Pigmented villonodular synovitis (PVNS) is a rare sarcoma-like disorder characterized by synovial lesions proliferation and invasion to articular cartilage for which no effective treatments are available. Imatinib mesylate (IM) is known to exert antitumor activity in some tumors, but its effects on PVNS fibroblast-like synoviocytes (PVNS-FLS) and the specific mechanism involved remain to be established. In the present study, the in vitro effects of IM on cell proliferation and survival rates were investigated in PVNS-FLS. Apoptosis induction was assessed via acridine orange/ethidium bromide (AO)/(EB) and Annexin V/PI staining as well as western blotting. The invasion ability of PVNS-FLS was evaluated by Transwell invasion chambers. IM significantly inhibited survival and invasion ability of PVNS-FLS in a dose- and time-dependent manner.

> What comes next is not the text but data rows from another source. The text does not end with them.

(* ===== verification/JsNum.v ===== *)
(** * JsNum: JS numbers with infinities and NaN

    Exact rationals stand for finite doubles, as elsewhere in the
    development; this file adds the values [Infinity], [-Infinity] and
    [NaN] that the code reaches when it folds [Math.max] / [Math.min]
    from [-Infinity] / [Infinity] over an empty set of vertices, or
    divides [0 / 0].  The operations follow IEEE 754: [NaN] absorbs,
    [Infinity - Infinity] is [NaN], every comparison with [NaN] is
    false.  Equality of finite values is [Qeq], so [jeq] is the
    setoid equality of the type. *)

From S2P Require Import Prelude.
From Stdlib Require Import Qminmax.

Inductive jsnum := JFin (q : Q) | JPInf | JMInf | JNaN.

Definition jeq (a b : jsnum) : Prop :=
  match a, b with
  | JFin x, JFin y => (x == y)%Q
  | JPInf, JPInf | JMInf, JMInf | JNaN, JNaN => True
  | _, _ => False
  end.

(** [Math.max(a, b)] *)
Definition jmax (a b : jsnum) : jsnum :=
  match a, b with
  | JNaN, _ | _, JNaN => JNaN
  | JPInf, _ | _, JPInf => JPInf
  | JMInf, x | x, JMInf => x
  | JFin x, JFin y => JFin (Qmax x y)
  end.

(** [Math.min(a, b)] *)
Definition jmin (a b : jsnum) : jsnum :=
  match a, b with
  | JNaN, _ | _, JNaN => JNaN
  | JMInf, _ | _, JMInf => JMInf
  | JPInf, x | x, JPInf => x
  | JFin x, JFin y => JFin (Qmin x y)
  end.

(** [a + b] *)
Definition jadd (a b : jsnum) : jsnum :=
  match a, b with
  | JNaN, _ | _, JNaN => JNaN
  | JPInf, JMInf | JMInf, JPInf => JNaN
  | JPInf, _ | _, JPInf => JPInf
  | JMInf, _ | _, JMInf => JMInf
  | JFin x, JFin y => JFin (x + y)
  end.

Definition jneg (a : jsnum) : jsnum :=
  match a with JFin x => JFin (- x) | JPInf => JMInf | JMInf => JPInf | JNaN => JNaN end.

(** [a - b] *)
Definition jsub (a b : jsnum) : jsnum := jadd a (jneg b).

(** [a * c] for a finite constant [c]: an infinity times [0] is [NaN]. *)
Definition jmulc (a : jsnum) (c : Q) : jsnum :=
  match a with
  | JFin x => JFin (x * c)
  | JNaN => JNaN
  | JPInf => match Qcompare c 0 with Gt => JPInf | Lt => JMInf | Eq => JNaN end
  | JMInf => match Qcompare c 0 with Gt => JMInf | Lt => JPInf | Eq => JNaN end
  end.

(** [a > b] *)
Definition jgt (a b : jsnum) : bool :=
  match a, b with
  | JNaN, _ | _, JNaN => false
  | JPInf, JPInf | JMInf, _ => false
  | JPInf, _ => true
  | JFin _, JMInf => true
  | JFin _, JPInf => false
  | JFin x, JFin y => negb (Qle_bool x y)
  end.

(** [k / n] for counts, as doubles divide: [0 / 0] is [NaN]. *)
Definition jdiv_nat (k n : nat) : jsnum :=
  match n with
  | O => if Nat.eqb k 0 then JNaN else JPInf
  | _ => JFin (inject_Z (Z.of_nat k) / inject_Z (Z.of_nat n))
  end.

(** The affine map [x ↦ k * x + t], extended to infinities (for
    [k > 0]). *)
Definition jaff (k t : Q) (a : jsnum) : jsnum :=
  match a with JFin x => JFin (k * x + t) | _ => a end.

(** ** Lemmas *)

#[export] Instance jeq_equiv : Equivalence jeq.
Proof.
  split.
  - intros []; simpl; auto; reflexivity.
  - intros [] []; simpl; auto; intros; symmetry; auto.
  - intros [] [] []; simpl; try tauto; intros; etransitivity; eauto.
Qed.

#[export] Instance jmax_proper : Proper (jeq ==> jeq ==> jeq) jmax.
Proof.
  intros [x| | |] [x'| | |] Hx [y| | |] [y'| | |] Hy; simpl in *; try tauto.
  rewrite Hx, Hy. reflexivity.
Qed.

#[export] Instance jmin_proper : Proper (jeq ==> jeq ==> jeq) jmin.
Proof.
  intros [x| | |] [x'| | |] Hx [y| | |] [y'| | |] Hy; simpl in *; try tauto.
  rewrite Hx, Hy. reflexivity.
Qed.

#[export] Instance jgt_proper : Proper (jeq ==> jeq ==> eq) jgt.
Proof.
  intros [x| | |] [x'| | |] Hx [y| | |] [y'| | |] Hy; simpl in *; try tauto.
  f_equal. apply Bool.eq_iff_eq_true. rewrite !Qle_bool_iff, Hx, Hy. reflexivity.
Qed.

#[export] Instance jmulc_proper : Proper (jeq ==> eq ==> jeq) jmulc.
Proof.
  intros [x| | |] [x'| | |] Hx c ? <-; simpl in *; try tauto; try (destruct (Qcompare c 0); done).
  by rewrite Hx.
Qed.

Section affine.
Context (k t : Q) (Hk : (0 < k)%Q).

Lemma jmax_aff a b : jeq (jmax (jaff k t a) (jaff k t b)) (jaff k t (jmax a b)).
Proof.
  destruct a as [x| | |], b as [y| | |]; simpl; try done; try reflexivity.
  destruct (Qlt_le_dec x y).
  - rewrite !Q.max_r; [reflexivity| |]; [apply Qlt_le_weak|]; nra.
  - rewrite !Q.max_l; [reflexivity| |]; nra.
Qed.

Lemma jmin_aff a b : jeq (jmin (jaff k t a) (jaff k t b)) (jaff k t (jmin a b)).
Proof.
  destruct a as [x| | |], b as [y| | |]; simpl; try done; try reflexivity.
  destruct (Qlt_le_dec x y).
  - rewrite !Q.min_l; [reflexivity| |]; [apply Qlt_le_weak|]; nra.
  - rewrite !Q.min_r; [reflexivity| |]; nra.
Qed.

Lemma jgt_aff a b : jgt (jaff k t a) (jaff k t b) = jgt a b.
Proof.
  destruct a as [x| | |], b as [y| | |]; simpl; try done.
  f_equal. apply Bool.eq_iff_eq_true. rewrite !Qle_bool_iff. split; intros; nra.
Qed.

(** [min + c * (max - min)] commutes with an increasing affine map. *)
Lemma jthreshold_aff c mx mn :
  jeq (jadd (jaff k t mn) (jmulc (jsub (jaff k t mx) (jaff k t mn)) c))
      (jaff k t (jadd mn (jmulc (jsub mx mn) c))).
Proof.
  destruct mx as [x| | |], mn as [y| | |]; simpl; try done;
    try (destruct (Qcompare c 0); simpl; done).
  ring.
Qed.

End affine.

(** A scaling without translation commutes with a constant factor. *)
Lemma jmulc_scale k a c : jeq (jmulc (jaff k 0 a) c) (jaff k 0 (jmulc a c)).
Proof.
  destruct a as [x| | |]; simpl; [ring|..]; destruct (Qcompare c 0); done.
Qed.
(* ===== verification/Scene.v ===== *)
(** * Scene: the object store shared by the viewer's handlers

    [loadPart] creates one three.js object per part; the same object is
    then reachable from [group.children], from [componentObjects] and from
    [leftFinger] / [rightFinger], and handlers mutate it through any of
    them ([setPartVisibility] writes [visible], [applyOpenness] writes
    [position]).  The model keeps the objects in a store [gmap nat SceneObj]
    addressed by object ids, so that this aliasing is explicit: the
    collections hold ids.  This file also holds the material [loadPart]
    builds and the bounding box of a set of objects, as
    [Box3.setFromObject] / [expandByObject] compute it. *)

From S2P Require Import Prelude Catalog Geometry.
Open Scope string_scope.

(** The [MeshStandardMaterial] parameters [loadPart] passes. *)
Record Material := mkMaterial {
  mat_color : string; roughness : Q; metalness : Q; transparent : bool; opacity : Q }.

Definition partMaterial (part : Part) : Material :=
  let isOpticalShell :=
    String.eqb (file part) "Optical_shell_locked" ||
    String.eqb (file part) "Optical_shell_locked.001" in
  let isOpticalPad :=
    String.eqb (file part) "Optical_pad" || String.eqb (file part) "Optical_pad.001" in
  mkMaterial (color part)
    (if isOpticalShell then 2 # 10 else if isOpticalPad then 25 # 100 else 45 # 100)
    (if isOpticalPad then 7 # 10 else 5 # 100)
    isOpticalShell
    (if isOpticalShell then 45 # 100 else 1).

(** A loaded part object: [userData.label], [userData.partFile], the URL
    its geometry came from, its material, [visible], [position],
    [userData.basePosition] (absent until captured) and the bounding box
    of its geometry in its own coordinates. *)
Record SceneObj := mkObj {
  o_label : string;
  o_partFile : string;
  o_url : string;
  o_material : Material;
  o_visible : bool;
  o_position : vec3;
  o_basePosition : option vec3;
  o_geom : box3 }.

Abbreviation Store := (gmap nat SceneObj).

Definition set_visible (v : bool) (o : SceneObj) : SceneObj :=
  mkObj (o_label o) (o_partFile o) (o_url o) (o_material o) v (o_position o)
        (o_basePosition o) (o_geom o).

Definition set_position (p : vec3) (o : SceneObj) : SceneObj :=
  mkObj (o_label o) (o_partFile o) (o_url o) (o_material o) (o_visible o) p
        (o_basePosition o) (o_geom o).

Definition set_base (b : option vec3) (o : SceneObj) : SceneObj :=
  mkObj (o_label o) (o_partFile o) (o_url o) (o_material o) (o_visible o)
        (o_position o) b (o_geom o).

(** The world box of a child of [group] (no rotation, unit scale). *)
Definition world_box (groupPos : vec3) (o : SceneObj) : box3 :=
  box_translate (vadd groupPos (o_position o)) (o_geom o).

(** [box.expandByObject(child)] for each id in turn, from [init]. *)
Definition expand_by_objects (groupPos : vec3) (st : Store) (init : box3) (ids : list nat) : box3 :=
  fold_left (fun b id =>
    match st !! id with Some o => box_union b (world_box groupPos o) | None => b end) ids init.

(** [st'] has the same objects as [st], each still loaded from the same
    URL for the same part: only visibility, position or base changed. *)
Definition keeps_identity (st st' : Store) : Prop :=
  forall id, o_url <$> st' !! id = o_url <$> st !! id /\
             o_partFile <$> st' !! id = o_partFile <$> st !! id.

Definition identity_preserving (f : SceneObj -> SceneObj) : Prop :=
  forall o, o_url (f o) = o_url o /\ o_partFile (f o) = o_partFile o.

Lemma set_position_visible p o : o_visible (set_position p o) = o_visible o.
Proof. reflexivity. Qed.

Lemma set_visible_position v o : o_position (set_visible v o) = o_position o.
Proof. reflexivity. Qed.

Lemma alter_dom (f : SceneObj -> SceneObj) (id : nat) (st : Store) :
  dom (alter f id st) = dom st.
Proof. apply dom_alter_L. Qed.

#[export] Hint Rewrite set_position_visible set_visible_position alter_dom : viewer_rw.

(** ** Updates that keep each object's identity *)

#[export] Instance keeps_identity_preorder : PreOrder keeps_identity.
Proof.
  split.
  - intros st id. done.
  - intros a b c Hab Hbc id. destruct (Hab id), (Hbc id). split; congruence.
Qed.

Lemma alter_keeps f id st : identity_preserving f -> keeps_identity st (alter f id st).
Proof.
  intros Hf j. destruct (decide (id = j)) as [->|Hne].
  - rewrite lookup_alter_eq. destruct (st !! j); simpl; [|done].
    by destruct (Hf s) as [-> ->].
  - by rewrite lookup_alter_ne.
Qed.

Lemma fold_alter_keeps {A} (g : A -> SceneObj -> SceneObj) (ids : list A) (key : A -> nat) st :
  (forall a, identity_preserving (g a)) ->
  keeps_identity st (fold_left (fun s a => alter (g a) (key a) s) ids st).
Proof.
  intros Hg. revert st. induction ids as [|a ids IH]; intros st; simpl; [reflexivity|].
  etransitivity; [apply (alter_keeps (g a) (key a)), Hg | apply IH].
Qed.

Lemma keeps_is_Some st st' id : keeps_identity st st' ->
  is_Some (st' !! id) <-> is_Some (st !! id).
Proof.
  intros H. destruct (H id) as [Hu _].
  rewrite <- (fmap_is_Some o_url (st' !! id)), Hu, fmap_is_Some. reflexivity.
Qed.

Lemma identity_preserving_set_visible b : identity_preserving (set_visible b).
Proof. by intros o. Qed.
Lemma identity_preserving_set_position p : identity_preserving (set_position p).
Proof. by intros o. Qed.
Lemma identity_preserving_set_base b : identity_preserving (set_base b).
Proof. by intros o. Qed.

#[export] Hint Resolve identity_preserving_set_visible identity_preserving_set_position
  identity_preserving_set_base : viewer.
(** The backtracking loop of a greedy repetition: try [k] occurrences,
    then [k - 1], ..., down to [min]; the first continuation that
    matches wins. *)
Fixpoint rep_loop {X} (min : nat) (attempt : nat -> option X) (k : nat) : option X :=
  if (k <? min)%nat then None
  else match attempt k with
       | Some r => Some r
       | None => match k with O => None | S k' => rep_loop min attempt k' end
       end.

(** [match_nodes ns s]: the captures of the first match of [ns] at the
    start of [s], in ECMAScript backtracking order. *)
Fixpoint match_nodes (ns : list rnode) (s : list ascii) : option (list (list ascii)) :=
  match ns with
  | [] => Some []
  | RLit c :: ns' =>
      match s with
      | x :: s' => if Ascii.eqb (canon c) (canon x) then match_nodes ns' s' else None
      | [] => None
      end
  | RRep min cls cap :: ns' =>
      rep_loop min (fun k =>
        match match_nodes ns' (drop k s) with
        | Some caps => Some (if cap then take k s :: caps else caps)
        | None => None
        end) (run_length cls s)
  end.

(** [RegExp.prototype.exec] without the [g] flag: try each start index
    from [0] to the length of the string. *)
Fixpoint search (ns : list rnode) (s : list ascii) : option (list (list ascii)) :=
  match match_nodes ns s with
  | Some caps => Some caps
  | None => match s with [] => None | _ :: s' => search ns s' end
  end.

Definition PAD_REGEX : list rnode :=
  [RLit "X"; RLit ":"; RRep 0 is_space false; RRep 1 is_num true;
   RRep 0 is_space false; RRep 1 is_crlf false;
   RLit "Y"; RLit ":"; RRep 0 is_space false; RRep 1 is_num true;
   RRep 0 is_space false; RRep 1 is_crlf false;
   RLit "Z"; RLit ":"; RRep 0 is_space false; RRep 1 is_num true].

(** [parsePadDimensions]: [{ x: match[1], y: match[2], z: match[3] }] or
    [null]. *)
Definition parsePadDimensions (text : string) : option (string * string * string) :=
  match search PAD_REGEX (String.list_ascii_of_string text) with
  | Some [x; y; z] =>
      Some (String.string_of_list_ascii x, String.string_of_list_ascii y, String.string_of_list_ascii z)
  | _ => None
  end.

(** ** JS numbers *)

(** The pieces of a string between the dots. *)
Fixpoint split_dots (l : list ascii) : list (list ascii) :=
  match l with
  | [] => [[]]
  | c :: l' =>
      if Ascii.eqb c "." then [] :: split_dots l'
      else match split_dots l' with
           | w :: ws => (c :: w) :: ws
           | [] => [[c]]
           end
  end.
(* ===== verification/Picking.v ===== *)
(** * Picking: the [pointerdown] listener and [findLabelForObject]

    A click casts a ray through the camera ([raycaster.intersectObjects]
    on [group]'s children and the visible fruits, recursively, nearest
    hit first) and shows the label of the first ancestor of the hit
    object that carries one.  The ray cast is a three.js computation;
    here it is the [cast] argument, which maps the list of objects to
    check to the hits, nearest first.  The scene graph is a map from
    object ids to their [userData.label] and [parent].

    [findLabelForObject] is a [while] loop over [parent] links.  Its
    model takes fuel and returns [None] when the fuel runs out; on a
    scene graph whose parent links decrease a rank (as in a three.js
    tree, where depth decreases), fuel above the rank of the start
    object is enough, and the result is the first labelled ancestor
    ([ancestor_label]). *)

From S2P Require Import Prelude Geometry.
Open Scope string_scope.
Open Scope nat_scope.

(** An object of the scene graph: [userData.label] and [parent]. *)
Record Node := mkNode { n_label : option string; n_parent : option nat }.

Abbreviation Graph := (gmap nat Node).

(** [current.userData && current.userData.label]: JS truthiness of the
    label, a missing label or the empty string being falsy. *)
Definition label_truthy (o : option string) : option string :=
  match o with Some l => if String.eqb l "" then None else Some l | None => None end.

(** [findLabelForObject(object)]: [Some r] is the loop's result, [None]
    means the fuel (one unit per object visited) ran out first.  A [null] parent, or an id that is not
    in the graph, ends the loop with [null]. *)
Fixpoint findLabelForObject (fuel : nat) (g : Graph) (current : option nat) : option (option string) :=
  match current with
  | None => Some None
  | Some id =>
      match fuel with
      | O => None
      | S fuel' =>
          match g !! id with
          | None => Some None
          | Some n =>
              match label_truthy (n_label n) with
              | Some l => Some (Some l)
              | None => findLabelForObject fuel' g (n_parent n)
              end
          end
      end
  end.

(** The label the loop finds, as a relation. *)
Inductive ancestor_label (g : Graph) : option nat -> option string -> Prop :=
  | AL_null : ancestor_label g None None
  | AL_missing id : g !! id = None -> ancestor_label g (Some id) None
  | AL_here id n l : g !! id = Some n -> label_truthy (n_label n) = Some l ->
      ancestor_label g (Some id) (Some l)
  | AL_up id n r : g !! id = Some n -> label_truthy (n_label n) = None ->
      ancestor_label g (n_parent n) r -> ancestor_label g (Some id) r.

(** The label element's state: [lastHitPoint], [lastLabel] (shown in
    [labelName]) and the [visible] class. *)
Record PickState := mkPickState {
  lastHitPoint : option vec3; lastLabel : string; labelVisible : bool }.

(** [resetLabel()] *)
Definition resetLabel (s : PickState) : PickState := mkPickState None "" false.

(** [objectsToCheck]: every child of [group], then each fruit object
    that exists and is visible. *)
Definition objectsToCheck (children : list nat) (strawberry apple : option (nat * bool)) : list nat :=
  (children ++
   match strawberry with Some (id, true) => [id] | _ => [] end ++
   match apple with Some (id, true) => [id] | _ => [] end)%list.

(** The [pointerdown] listener, given the hits of the ray cast, nearest
    first, and whether the hit point projects inside the camera's clip
    range ([updateLabelPosition] removes the [visible] class otherwise);
    [None] when the label search runs out of fuel. *)
Definition onPointerDown (fuel : nat) (g : Graph) (hits : list (nat * vec3)) (inClip : bool)
    (s : PickState) : option PickState :=
  match hits with
  | [] => Some (resetLabel s)
  | (obj, point) :: _ =>
      r ← findLabelForObject fuel g (Some obj);
      match r with
      | None => Some s
      | Some l => Some (mkPickState (Some point) l inClip)
      end
  end.

(** A well-founded scene graph: every parent link lowers [rank]. *)
Definition ranked (g : Graph) (rank : nat -> nat) : Prop :=
  forall id n p, g !! id = Some n -> n_parent n = Some p -> (rank p < rank id)%nat.

(** The rank condition, checked on the finite graph. *)
Definition ranked_check (g : Graph) (rank : nat -> nat) : bool :=
  forallb (fun '(id, n) => match n_parent n with
                           | Some p => Nat.ltb (rank p) (rank id)
                           | None => true
                           end) (map_to_list g).

(** A three.js scene: a part mesh (labelled by [applyMaterial]) inside
    the loaded object (labelled), inside [group], inside [scene]. *)
Definition example_graph : Graph :=
  {[ 0%nat := mkNode (Some "Gear") (Some 1%nat);
     1%nat := mkNode (Some "Gear") (Some 2%nat);
     2%nat := mkNode None (Some 3%nat);
     3%nat := mkNode None None;
     4%nat := mkNode (Some "") (Some 2%nat) ]}.

Definition example_rank (id : nat) : nat := match id with 3 => 0 | 2 => 1 | 1 | 4 => 2 | _ => 3 end.

(** ** The label search *)

Lemma ranked_check_sound g rank : ranked_check g rank = true -> ranked g rank.
Proof.
  unfold ranked_check. rewrite forallb_forall. intros H id n p Hn Hp.
  apply elem_of_map_to_list in Hn. apply list_elem_of_In in Hn.
  specialize (H _ Hn). simpl in H. rewrite Hp in H. by apply Nat.ltb_lt.
Qed.

Lemma example_ranked : ranked example_graph example_rank.
Proof. apply ranked_check_sound. vm_compute. reflexivity. Qed.

Lemma findLabelForObject_sound fuel g cur r :
  findLabelForObject fuel g cur = Some r -> ancestor_label g cur r.
Proof.
  revert cur. induction fuel as [|fuel IH]; intros [id|]; simpl;
    try discriminate; try (intros [= <-]; constructor).
  destruct (g !! id) as [n|] eqn:Hn; [|intros [= <-]; by constructor].
  destruct (label_truthy (n_label n)) as [l|] eqn:Hl.
  - intros [= <-]. by eapply AL_here.
  - intros H. eapply AL_up; eauto.
Qed.

Lemma ancestor_label_functional g cur r1 r2 :
  ancestor_label g cur r1 -> ancestor_label g cur r2 -> r1 = r2.
Proof.
  intros H1. revert r2. induction H1 as [|id Hn|id n l Hn Hl|id n r Hn Hl _ IH];
    intros r2 H2; inversion H2; subst; congruence || (simplify_eq; eauto; congruence).
Qed.

Section ranked.
Context (g : Graph) (rank : nat -> nat) (Hrank : ranked g rank).

(** Fuel above the rank of the start object is enough: the loop ends. *)
Lemma findLabelForObject_terminates fuel id :
  (rank id < fuel)%nat -> is_Some (findLabelForObject fuel g (Some id)).
Proof.
  revert id. induction fuel as [|fuel IH]; intros id Hf; [lia|]. simpl.
  destruct (g !! id) as [n|] eqn:Hn; [|by eexists].
  destruct (label_truthy (n_label n)); [by eexists|].
  destruct (n_parent n) as [p|] eqn:Hp.
  - apply IH. pose proof (Hrank id n p Hn Hp). lia.
  - destruct fuel; by eexists.
Qed.

(** C22: On a scene graph whose parent links lower a rank, the
    [while] loop of [findLabelForObject] ends within [rank + 1] steps
    and returns exactly the label of the first ancestor (the object
    itself included) whose label is truthy, or [null] when the chain
    reaches [null] without one. *)
Theorem findLabelForObject_correct fuel id r :
  (rank id < fuel)%nat ->
  findLabelForObject fuel g (Some id) = Some r <-> ancestor_label g (Some id) r.
Proof.
  intros Hf. split; [apply findLabelForObject_sound|]. intros Ha.
  destruct (findLabelForObject_terminates fuel id Hf) as [r' Hr'].
  rewrite Hr'. f_equal. exact (ancestor_label_functional g _ _ _ (findLabelForObject_sound _ _ _ _ Hr') Ha).
Qed.

(** C23: The [pointerdown] listener: without hits it resets the label;
    when the nearest hit has a labelled ancestor it shows that label at
    the hit point, visible when the point projects inside the clip
    range; when it has none it leaves the label as it was. *)
Theorem onPointerDown_spec fuel hits inClip s :
  (forall o p, hits !! 0%nat = Some (o, p) -> rank o < fuel) ->
  exists s', onPointerDown fuel g hits inClip s = Some s' /\
    (hits = [] -> s' = resetLabel s) /\
    (forall o p rest l, hits = (o, p) :: rest -> ancestor_label g (Some o) (Some l) ->
       s' = mkPickState (Some p) l inClip) /\
    (forall o p rest, hits = (o, p) :: rest -> ancestor_label g (Some o) None -> s' = s).
Proof.
  intros Hf. destruct hits as [|[o p] rest].
  - eexists. split; [reflexivity|]. split; [done|]. split; intros; discriminate.
  - destruct (findLabelForObject_terminates fuel o (Hf o p eq_refl)) as [r Hr].
    pose proof (findLabelForObject_sound _ _ _ _ Hr) as Ha.
    exists (match r with Some l => mkPickState (Some p) l inClip | None => s end).
    split; [unfold onPointerDown; rewrite Hr; by destruct r|].
    split; [discriminate|]. split; intros ? ? ? * [= <- <- <-] Ha';
      rewrite (ancestor_label_functional g _ _ _ Ha Ha'); reflexivity.
Qed.

End ranked.

Lemma findLabelForObject_correct_witness :
  ancestor_label example_graph (Some 4) None.
Proof.
  apply (findLabelForObject_correct example_graph example_rank example_ranked 3 4 None);
    [vm_compute; lia | reflexivity].
Defined.

Lemma onPointerDown_spec_witness :
  onPointerDown 4 example_graph [(0, vzero)] true (mkPickState None "" false) =
  Some (mkPickState (Some vzero) "Gear" true).
Proof.
  destruct (onPointerDown_spec example_graph example_rank example_ranked 4 [(0, vzero)] true
              (mkPickState None "" false)) as (s' & E & _ & Hl & _).
  - intros o p H. injection H as <- <-. vm_compute. lia.
  - rewrite E. f_equal. apply (Hl 0 vzero [] "Gear"); [reflexivity|].
    by eapply AL_here.
Defined.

The drug-treated cell groups exhibited markedly higher apoptosis, which was blocked upon pretreatment with the specific caspase-9 inhibitor Z-LEHD-FMK. Expression of cleaved caspase-9 was significantly increased and the Bcl-2 family and caspase-3 were activated following treatment with IM. Our results collectively demonstrated that IM has a strong antiproliferative effect on PVNS-FLS in vitro, attributable to induction of mitochondrial-dependent apoptosis in association with activation of caspase-9/-3 and the Bcl-2/Bax family, and exhibits significant inhibition on the invasion ability of PVNS-FLS, suggesting that IM may be useful as a novel treatment of this disease.